(* ===== verification/ServerExample.v ===== *)
(** Requests to a controller: a signed-in admin, a node that polls, a proxy in
    front; the theorems on the HTTP server applied to them. *)
From stdpp Require Import base list gmap strings relations.
From Stdlib Require Import ZArith Lia.
From S2P Require Import Prelude GoStrings GoText Netip NetText Encoding Crypto Identity Pki Store Controller ControllerInv.
From S2P Require Import ControllerOps ControllerExample Login LoginInv Oidc LoginExample Server Panel ServerInv.

Open Scope Z_scope.

Module serverscenario.
Import server panel serverinv.

#[local] Existing Instance loginscenario.plain.
#[local] Existing Instance loginscenario.no_aead.
#[local] Existing Instance loginscenario.plain_auth.
#[local] Existing Instance loginscenario.provider.
#[local] Instance no_json : pki.Json := {| pki.Marshal := fun _ => Some []; pki.Unmarshal := fun _ => None |}.

Definition ends : controller.Endpoints :=
  controller.MkEndpoints 51820 [] [] [] AddrPortZero (zeros 32) [] (controller.MkPathStats 0 0) [] false false.
#[local] Instance web : Web := {|
  url_host _ := []; parse_join _ := None; parse_leave _ := None;
  parse_poll _ := Some (controller.MkPollRequest 0 (zeros 32) ends (str "1"));
  marshal_join _ := None; marshal_map _ _ _ := Some (str "map") |}.

Definition conf : Config := MkConfig [] true [] [str "stun:3478"] [] [] [] [] [] [].
Definition server_of (s : controller.Service) : Server := MkServer conf s ∅ None None None.
Definition now : Z := loginscenario.now.
Definition rnd : randoms :=
  MkRandoms [] [] scenario.rnd [] [] [] [] [] [] [] [] (zeros 32) true (Ok tt) true.

(** ** Signing out *)

Definition header (l : list (bytes * bytes)) (k : bytes) : bytes :=
  match List.find (fun p => bool_decide (p.1 = k)) l with Some p => p.2 | None => [] end.
Definition request (method : bytes) (segs : list bytes) (hs : list (bytes * bytes)) (ck : option bytes) (form : list (bytes * bytes)) : Request :=
  MkRequest method segs (concat (map (fun s => 47 :: s) segs)) (str "panel.example") false (str "10.0.0.1:5000") (header hs)
    (fun k => if bool_decide (k = sessionCookie) then ck else None) ∅ (header form) (Some (str "{}")).

Definition h1 : Server := server_of loginscenario.s1.
Definition signed : option bytes := Some loginscenario.token.
Definition log_out : Request :=
  request (str "POST") [str "logout"] [] signed [(str "csrf", login.randomToken loginscenario.csrf)].
Definition EqualFold (a b : bytes) : bool := bool_decide (a = b).

Lemma h1_wf : store.wf (controller.st (svc h1)).
Proof.
  assert (controller.st (svc h1) = controller.st loginscenario.s1) as -> by reflexivity.
  split; vm_compute; repeat constructor; try (intros H; by apply elem_of_nil in H).
Qed.

Lemma changes_authorized_witness : exists token u sess, Cookie log_out sessionCookie = Some token
  /\ logins.live (controller.st (svc h1)) now token u sess /\ Form log_out (str "csrf") = store.CSRF sess.
Proof.
  destruct (changes_authorized (AL := loginscenario.plain_laws) None EqualFold h1 now rnd log_out SignOut
      (serve None EqualFold h1 now rnd log_out).2 h1_wf)
    as [(H & _) | [(H & _) | [(H & _) | (t & u & se & Hc & Hl & [(_ & Hf) | (H & _)])]]].
  - vm_compute. reflexivity.
  - intros H. apply (f_equal (fun s => length (store.sessions (controller.st s)))) in H. vm_compute in H. discriminate H.
  - assert (find_route log_out = Some HLogout) as E by (vm_compute; reflexivity). rewrite E in H.
    exfalso. repeat (apply elem_of_cons in H as [H | H]; [discriminate H |]). by apply elem_of_nil in H.
  - vm_compute in H. discriminate H.
  - vm_compute in H. discriminate H.
  - exists t, u, se. split; [exact Hc | split; [exact Hl | exact Hf]].
  - vm_compute in H. discriminate H.
Defined.

(** ** A room that is not there *)

Definition peek : Request := request (str "GET") [str "rooms"; str "abc"] [] signed [].

Lemma rooms_guarded_witness : refusal (serve None EqualFold h1 now rnd peek).1.
Proof.
  assert (find_route peek = Some (HRoom (str "abc"))) as Hf by (vm_compute; reflexivity).
  assert (forall token u sess, Cookie peek sessionCookie = Some token -> logins.live (controller.st (svc h1)) now token u sess ->
    ~ ops.manages None (svc h1) u (str "abc")) as Hn.
  { intros t u se _ _ (r & Hr & _). vm_compute in Hr. discriminate Hr. }
  destruct (rooms_guarded None EqualFold h1 now rnd peek _ (str "abc") Hf eq_refl Hn) as [_ H]. exact H.
Defined.

(** ** A node that polls *)

Definition key : bytes := replicate 32 9.
Definition node : store.Node :=
  store.MkNode (identity.NodeIDFromPublic key) key (replicate 32 5) (str "pc") AddrZero 0 [] [] 0 0 [] [] AddrPortZero [] [] [] false false.
Definition d2 : store.db := store.MkDb 3 [] [] [node] [] [] [] [] [].
Definition poll : Request :=
  request (str "POST") [str "api"; str "v1"; str "node"; str "poll"]
    [(pki.HeaderNode, encode64 key); (pki.HeaderTime, str "600"); (pki.HeaderSig, encode64 key)] None [].

Lemma poll_sealed_witness : exists n, n ∈ store.nodes d2 /\
  (handlePoll None (server_of (controller.NewService d2)) now rnd poll).1 = SealedBody (pki.Seal (str "map") (controller.key32 (store.BoxKey n)) (zeros 32)).
Proof.
  set (res := handlePoll None (server_of (controller.NewService d2)) now rnd poll).
  assert (res = (SealedBody (pki.Seal (str "map") (replicate 32 5) (zeros 32)), res.2)) as H by (vm_compute; reflexivity).
  destruct (poll_sealed None EqualFold _ now rnd poll _ _ _ (answered_now None EqualFold _ _ _ _ _ _ H))
    as (k & b & req & n & nm & js & rs & _ & _ & Hn & _ & _ & _ & Hjs & Hb).
  exists n. split; [exact Hn |]. rewrite H. cbn [fst]. injection Hjs as <-. rewrite Hb. reflexivity.
Defined.

(** ** Behind a proxy *)

(** With TrustProxy, X-Forwarded-Proto is believed from any address, not only from
    private ones as X-Forwarded-For is. *)
Theorem forwarded_proto_any_address :
  let r := MkRequest (str "GET") [[]] (str "/") (str "p.example") false (str "203.0.113.7:1") (header [(str "X-Forwarded-Proto", str "https")])
             (fun _ => None) ∅ (fun _ => []) None in
  IsPrivate (remoteIP conf r) = false /\ publicURL conf r = str "https://p.example" /\ secureCookies conf r = true.
Proof. vm_compute. repeat split. Qed.

Definition proxied : Request := request (str "GET") [[]] [(str "X-Forwarded-For", str "1.2.3.4, 203.0.113.9")] None [].

Lemma remoteIP_spec_witness : remoteIP conf proxied = Addr4 (203 * 2 ^ 24 + 113 * 2 ^ 8 + 9).
Proof.
  refine (eq_trans (proj2 (remoteIP_spec conf proxied) (str "1.2.3.4") (str " 203.0.113.9") (MkAddrPort (Addr4 (10 * 2 ^ 24 + 1)) 5000)
    (Addr4 (203 * 2 ^ 24 + 113 * 2 ^ 8 + 9)) _ _ _ _ _ _) _); try (vm_compute; reflexivity).
  intros H. apply (proj2 (Contains1_spec _ _)) in H. vm_compute in H. discriminate H.
Defined.

End serverscenario.

(** ** The invariant, from the run of ControllerExample on *)

Module serverrun.
Import server panel serverinv.

#[local] Existing Instance scenario.toy_aead.
#[local] Existing Instance scenario.toy_aead_laws.
#[local] Existing Instance scenario.no_json.
#[local] Existing Instance loginscenario.plain_auth.
#[local] Existing Instance loginscenario.provider.
#[local] Existing Instance serverscenario.web.

Lemma server_invariant_witness : service.inv (CR := toy) None
  (controller.st (svc (serve (CR := toy) None serverscenario.EqualFold (serverscenario.server_of scenario.s5) 0 serverscenario.rnd serverscenario.log_out).2)).
Proof.
  apply (server_invariant (CR := toy) None serverscenario.EqualFold (serverscenario.server_of scenario.s5)).
  - exact scenario.s5_reachable.
  - apply rtc_once. exact (one_request (CR := toy) None serverscenario.EqualFold _ 0 serverscenario.rnd serverscenario.log_out scenario.rnd_fits).
Defined.

(** The settings page is three transactions: a wrong DNS server is refused, but
    the new name has been stored. *)
Definition rename : Request :=
  serverscenario.request (str "POST") [str "rooms"; scenario.roomID; str "settings"] [] None
    [(str "name", str "renamed"); (str "policy", str "auto"); (str "broadcast", str "on"); (str "dns", str "not-an-address")].

Theorem settings_not_atomic :
  let '(rsp, h) := panel.roomSettings None (serverscenario.server_of scenario.s2) 0 rename scenario.root scenario.roomID in
  map store.r_Name (store.rooms (controller.st scenario.s2)) = [str "net"]
  /\ map store.r_Name (store.rooms (controller.st (svc h))) = [str "renamed"]
  /\ exists p e, rsp = Redirect p (TExplain e) none.
Proof. vm_compute. split; [reflexivity | split; [reflexivity | eauto]]. Qed.

End serverrun.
-*-
Exercise objective
One stretch of the lines above is wanted, from the line that contains "Definition rnd : randoms" through the line that contains "- intros H.". Output it exactly.

Output for this exercise
Definition rnd : randoms :=
  MkRandoms [] [] scenario.rnd [] [] [] [] [] [] [] [] (zeros 32) true (Ok tt) true.

(** ** Signing out *)

Definition header (l : list (bytes * bytes)) (k : bytes) : bytes :=
  match List.find (fun p => bool_decide (p.1 = k)) l with Some p => p.2 | None => [] end.
Definition request (method : bytes) (segs : list bytes) (hs : list (bytes * bytes)) (ck : option bytes) (form : list (bytes * bytes)) : Request :=
  MkRequest method segs (concat (map (fun s => 47 :: s) segs)) (str "panel.example") false (str "10.0.0.1:5000") (header hs)
    (fun k => if bool_decide (k = sessionCookie) then ck else None) ∅ (header form) (Some (str "{}")).

Definition h1 : Server := server_of loginscenario.s1.
Definition signed : option bytes := Some loginscenario.token.
Definition log_out : Request :=
  request (str "POST") [str "logout"] [] signed [(str "csrf", login.randomToken loginscenario.csrf)].
Definition EqualFold (a b : bytes) : bool := bool_decide (a = b).

Lemma h1_wf : store.wf (controller.st (svc h1)).
Proof.
  assert (controller.st (svc h1) = controller.st loginscenario.s1) as -> by reflexivity.
  split; vm_compute; repeat constructor; try (intros H; by apply elem_of_nil in H).
Qed.

Lemma changes_authorized_witness : exists token u sess, Cookie log_out sessionCookie = Some token
  /\ logins.live (controller.st (svc h1)) now token u sess /\ Form log_out (str "csrf") = store.CSRF sess.
Proof.
  destruct (changes_authorized (AL := loginscenario.plain_laws) None EqualFold h1 now rnd log_out SignOut
      (serve None EqualFold h1 now rnd log_out).2 h1_wf)
    as [(H & _) | [(H & _) | [(H & _) | (t & u & se & Hc & Hl & [(_ & Hf) | (H & _)])]]].
  - vm_compute. reflexivity.
  - intros H. apply (f_equal (fun s => length (store.sessions (controller.st s)))) in H. vm_compute in H. discriminate H.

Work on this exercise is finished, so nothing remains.